> _What to do_
There is one span to output from the data below: the lines starting at the line with "DeadlineExceeded | FailedPrecondition." and ending at the line with "Proof. intros Hm Hk s". Output it exactly, ends included, nothing more.

> _Recorded data_
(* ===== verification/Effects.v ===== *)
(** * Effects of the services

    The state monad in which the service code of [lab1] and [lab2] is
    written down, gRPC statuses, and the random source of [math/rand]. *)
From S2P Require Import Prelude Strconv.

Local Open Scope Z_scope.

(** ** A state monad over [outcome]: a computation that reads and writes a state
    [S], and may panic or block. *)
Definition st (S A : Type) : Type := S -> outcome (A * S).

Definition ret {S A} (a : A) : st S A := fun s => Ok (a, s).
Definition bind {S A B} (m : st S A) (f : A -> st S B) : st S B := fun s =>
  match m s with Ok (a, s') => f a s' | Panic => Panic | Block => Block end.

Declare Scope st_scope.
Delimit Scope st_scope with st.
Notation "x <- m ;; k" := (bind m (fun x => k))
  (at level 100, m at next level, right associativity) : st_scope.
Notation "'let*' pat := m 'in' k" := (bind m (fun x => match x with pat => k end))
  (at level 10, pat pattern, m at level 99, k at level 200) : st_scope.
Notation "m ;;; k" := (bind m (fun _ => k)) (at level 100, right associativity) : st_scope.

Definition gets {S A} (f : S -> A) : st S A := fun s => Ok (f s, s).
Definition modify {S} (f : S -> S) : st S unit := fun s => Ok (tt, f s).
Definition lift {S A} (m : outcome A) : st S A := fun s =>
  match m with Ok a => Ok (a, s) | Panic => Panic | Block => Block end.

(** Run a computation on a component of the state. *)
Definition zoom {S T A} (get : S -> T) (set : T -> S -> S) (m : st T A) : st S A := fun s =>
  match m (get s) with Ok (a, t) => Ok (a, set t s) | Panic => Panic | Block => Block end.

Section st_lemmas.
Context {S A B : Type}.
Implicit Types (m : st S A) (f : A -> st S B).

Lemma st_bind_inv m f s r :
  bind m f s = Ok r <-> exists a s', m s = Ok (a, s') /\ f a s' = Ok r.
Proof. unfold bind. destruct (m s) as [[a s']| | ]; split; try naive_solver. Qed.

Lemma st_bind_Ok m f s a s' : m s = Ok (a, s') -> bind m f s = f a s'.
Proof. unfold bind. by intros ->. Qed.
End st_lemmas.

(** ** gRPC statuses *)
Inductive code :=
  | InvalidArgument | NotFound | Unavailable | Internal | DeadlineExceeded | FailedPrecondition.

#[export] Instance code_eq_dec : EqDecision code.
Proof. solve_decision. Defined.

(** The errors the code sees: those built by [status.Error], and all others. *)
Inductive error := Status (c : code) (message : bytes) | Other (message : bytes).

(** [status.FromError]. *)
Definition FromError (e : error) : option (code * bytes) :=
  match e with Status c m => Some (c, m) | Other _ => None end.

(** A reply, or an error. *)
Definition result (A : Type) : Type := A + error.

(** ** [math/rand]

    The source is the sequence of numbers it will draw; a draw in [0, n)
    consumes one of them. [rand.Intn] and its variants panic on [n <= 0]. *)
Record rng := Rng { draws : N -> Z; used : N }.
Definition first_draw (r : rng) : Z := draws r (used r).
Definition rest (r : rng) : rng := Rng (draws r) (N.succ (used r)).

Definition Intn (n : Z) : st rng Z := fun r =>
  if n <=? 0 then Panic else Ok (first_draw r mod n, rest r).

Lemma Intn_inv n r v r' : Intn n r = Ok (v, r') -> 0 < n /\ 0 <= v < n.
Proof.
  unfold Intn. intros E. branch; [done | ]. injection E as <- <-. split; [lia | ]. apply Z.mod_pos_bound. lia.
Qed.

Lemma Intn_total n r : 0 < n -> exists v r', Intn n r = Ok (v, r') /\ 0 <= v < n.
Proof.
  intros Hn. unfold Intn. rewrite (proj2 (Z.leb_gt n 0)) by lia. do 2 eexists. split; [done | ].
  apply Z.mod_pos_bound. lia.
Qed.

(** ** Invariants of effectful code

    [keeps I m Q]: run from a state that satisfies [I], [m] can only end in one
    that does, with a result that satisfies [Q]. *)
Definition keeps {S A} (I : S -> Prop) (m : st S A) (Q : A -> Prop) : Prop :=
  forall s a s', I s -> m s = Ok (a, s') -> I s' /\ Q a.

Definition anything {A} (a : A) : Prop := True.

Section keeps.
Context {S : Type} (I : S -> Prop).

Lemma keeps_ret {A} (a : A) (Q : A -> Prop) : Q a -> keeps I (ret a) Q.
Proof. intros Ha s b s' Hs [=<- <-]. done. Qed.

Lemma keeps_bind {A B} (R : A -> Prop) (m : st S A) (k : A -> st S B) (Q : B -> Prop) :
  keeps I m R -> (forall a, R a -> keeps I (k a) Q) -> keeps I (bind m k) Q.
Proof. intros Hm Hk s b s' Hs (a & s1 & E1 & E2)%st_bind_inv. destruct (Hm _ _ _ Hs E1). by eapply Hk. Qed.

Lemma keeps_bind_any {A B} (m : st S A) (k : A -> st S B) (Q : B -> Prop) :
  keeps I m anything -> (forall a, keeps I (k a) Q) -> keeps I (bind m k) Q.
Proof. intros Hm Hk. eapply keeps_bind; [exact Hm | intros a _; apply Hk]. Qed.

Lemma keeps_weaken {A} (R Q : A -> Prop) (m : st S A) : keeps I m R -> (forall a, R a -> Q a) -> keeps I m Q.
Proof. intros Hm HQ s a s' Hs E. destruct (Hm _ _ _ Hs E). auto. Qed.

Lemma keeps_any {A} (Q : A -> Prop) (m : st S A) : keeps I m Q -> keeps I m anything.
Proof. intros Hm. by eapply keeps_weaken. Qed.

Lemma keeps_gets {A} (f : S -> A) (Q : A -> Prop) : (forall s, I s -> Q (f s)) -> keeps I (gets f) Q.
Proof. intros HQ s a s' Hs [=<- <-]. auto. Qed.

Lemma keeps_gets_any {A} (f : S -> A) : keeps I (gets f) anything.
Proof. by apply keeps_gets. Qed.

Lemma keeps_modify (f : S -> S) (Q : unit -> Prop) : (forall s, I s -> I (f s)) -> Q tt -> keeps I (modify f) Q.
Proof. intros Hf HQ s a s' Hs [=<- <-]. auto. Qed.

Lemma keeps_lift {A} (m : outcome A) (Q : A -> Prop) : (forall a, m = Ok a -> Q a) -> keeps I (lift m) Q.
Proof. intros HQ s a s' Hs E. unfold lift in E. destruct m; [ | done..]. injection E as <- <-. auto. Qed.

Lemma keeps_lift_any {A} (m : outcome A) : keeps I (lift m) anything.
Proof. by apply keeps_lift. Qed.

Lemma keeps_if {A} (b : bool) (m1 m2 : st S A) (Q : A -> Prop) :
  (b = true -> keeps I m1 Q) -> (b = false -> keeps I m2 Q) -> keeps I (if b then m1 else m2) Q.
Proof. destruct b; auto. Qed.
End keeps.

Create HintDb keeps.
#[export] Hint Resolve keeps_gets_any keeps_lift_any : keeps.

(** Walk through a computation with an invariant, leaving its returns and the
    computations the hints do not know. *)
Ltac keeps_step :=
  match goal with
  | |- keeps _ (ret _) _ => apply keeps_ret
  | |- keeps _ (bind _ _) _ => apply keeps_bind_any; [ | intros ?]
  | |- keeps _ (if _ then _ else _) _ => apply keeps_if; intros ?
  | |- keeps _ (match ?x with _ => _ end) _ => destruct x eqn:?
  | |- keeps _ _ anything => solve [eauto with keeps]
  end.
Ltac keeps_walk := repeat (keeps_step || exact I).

> _Answer below_
  | InvalidArgument | NotFound | Unavailable | Internal | DeadlineExceeded | FailedPrecondition.

#[export] Instance code_eq_dec : EqDecision code.
Proof. solve_decision. Defined.

(** The errors the code sees: those built by [status.Error], and all others. *)
Inductive error := Status (c : code) (message : bytes) | Other (message : bytes).

(** [status.FromError]. *)
Definition FromError (e : error) : option (code * bytes) :=
  match e with Status c m => Some (c, m) | Other _ => None end.

(** A reply, or an error. *)
Definition result (A : Type) : Type := A + error.

(** ** [math/rand]

    The source is the sequence of numbers it will draw; a draw in [0, n)
    consumes one of them. [rand.Intn] and its variants panic on [n <= 0]. *)
Record rng := Rng { draws : N -> Z; used : N }.
Definition first_draw (r : rng) : Z := draws r (used r).
Definition rest (r : rng) : rng := Rng (draws r) (N.succ (used r)).

Definition Intn (n : Z) : st rng Z := fun r =>
  if n <=? 0 then Panic else Ok (first_draw r mod n, rest r).

Lemma Intn_inv n r v r' : Intn n r = Ok (v, r') -> 0 < n /\ 0 <= v < n.
Proof.
  unfold Intn. intros E. branch; [done | ]. injection E as <- <-. split; [lia | ]. apply Z.mod_pos_bound. lia.
Qed.

Lemma Intn_total n r : 0 < n -> exists v r', Intn n r = Ok (v, r') /\ 0 <= v < n.
Proof.
  intros Hn. unfold Intn. rewrite (proj2 (Z.leb_gt n 0)) by lia. do 2 eexists. split; [done | ].
  apply Z.mod_pos_bound. lia.
Qed.

(** ** Invariants of effectful code

    [keeps I m Q]: run from a state that satisfies [I], [m] can only end in one
    that does, with a result that satisfies [Q]. *)
Definition keeps {S A} (I : S -> Prop) (m : st S A) (Q : A -> Prop) : Prop :=
  forall s a s', I s -> m s = Ok (a, s') -> I s' /\ Q a.

Definition anything {A} (a : A) : Prop := True.

Section keeps.
Context {S : Type} (I : S -> Prop).

Lemma keeps_ret {A} (a : A) (Q : A -> Prop) : Q a -> keeps I (ret a) Q.
Proof. intros Ha s b s' Hs [=<- <-]. done. Qed.

Lemma keeps_bind {A B} (R : A -> Prop) (m : st S A) (k : A -> st S B) (Q : B -> Prop) :
  keeps I m R -> (forall a, R a -> keeps I (k a) Q) -> keeps I (bind m k) Q.
Proof. intros Hm Hk s b s' Hs (a & s1 & E1 & E2)%st_bind_inv. destruct (Hm _ _ _ Hs E1). by eapply Hk. Qed.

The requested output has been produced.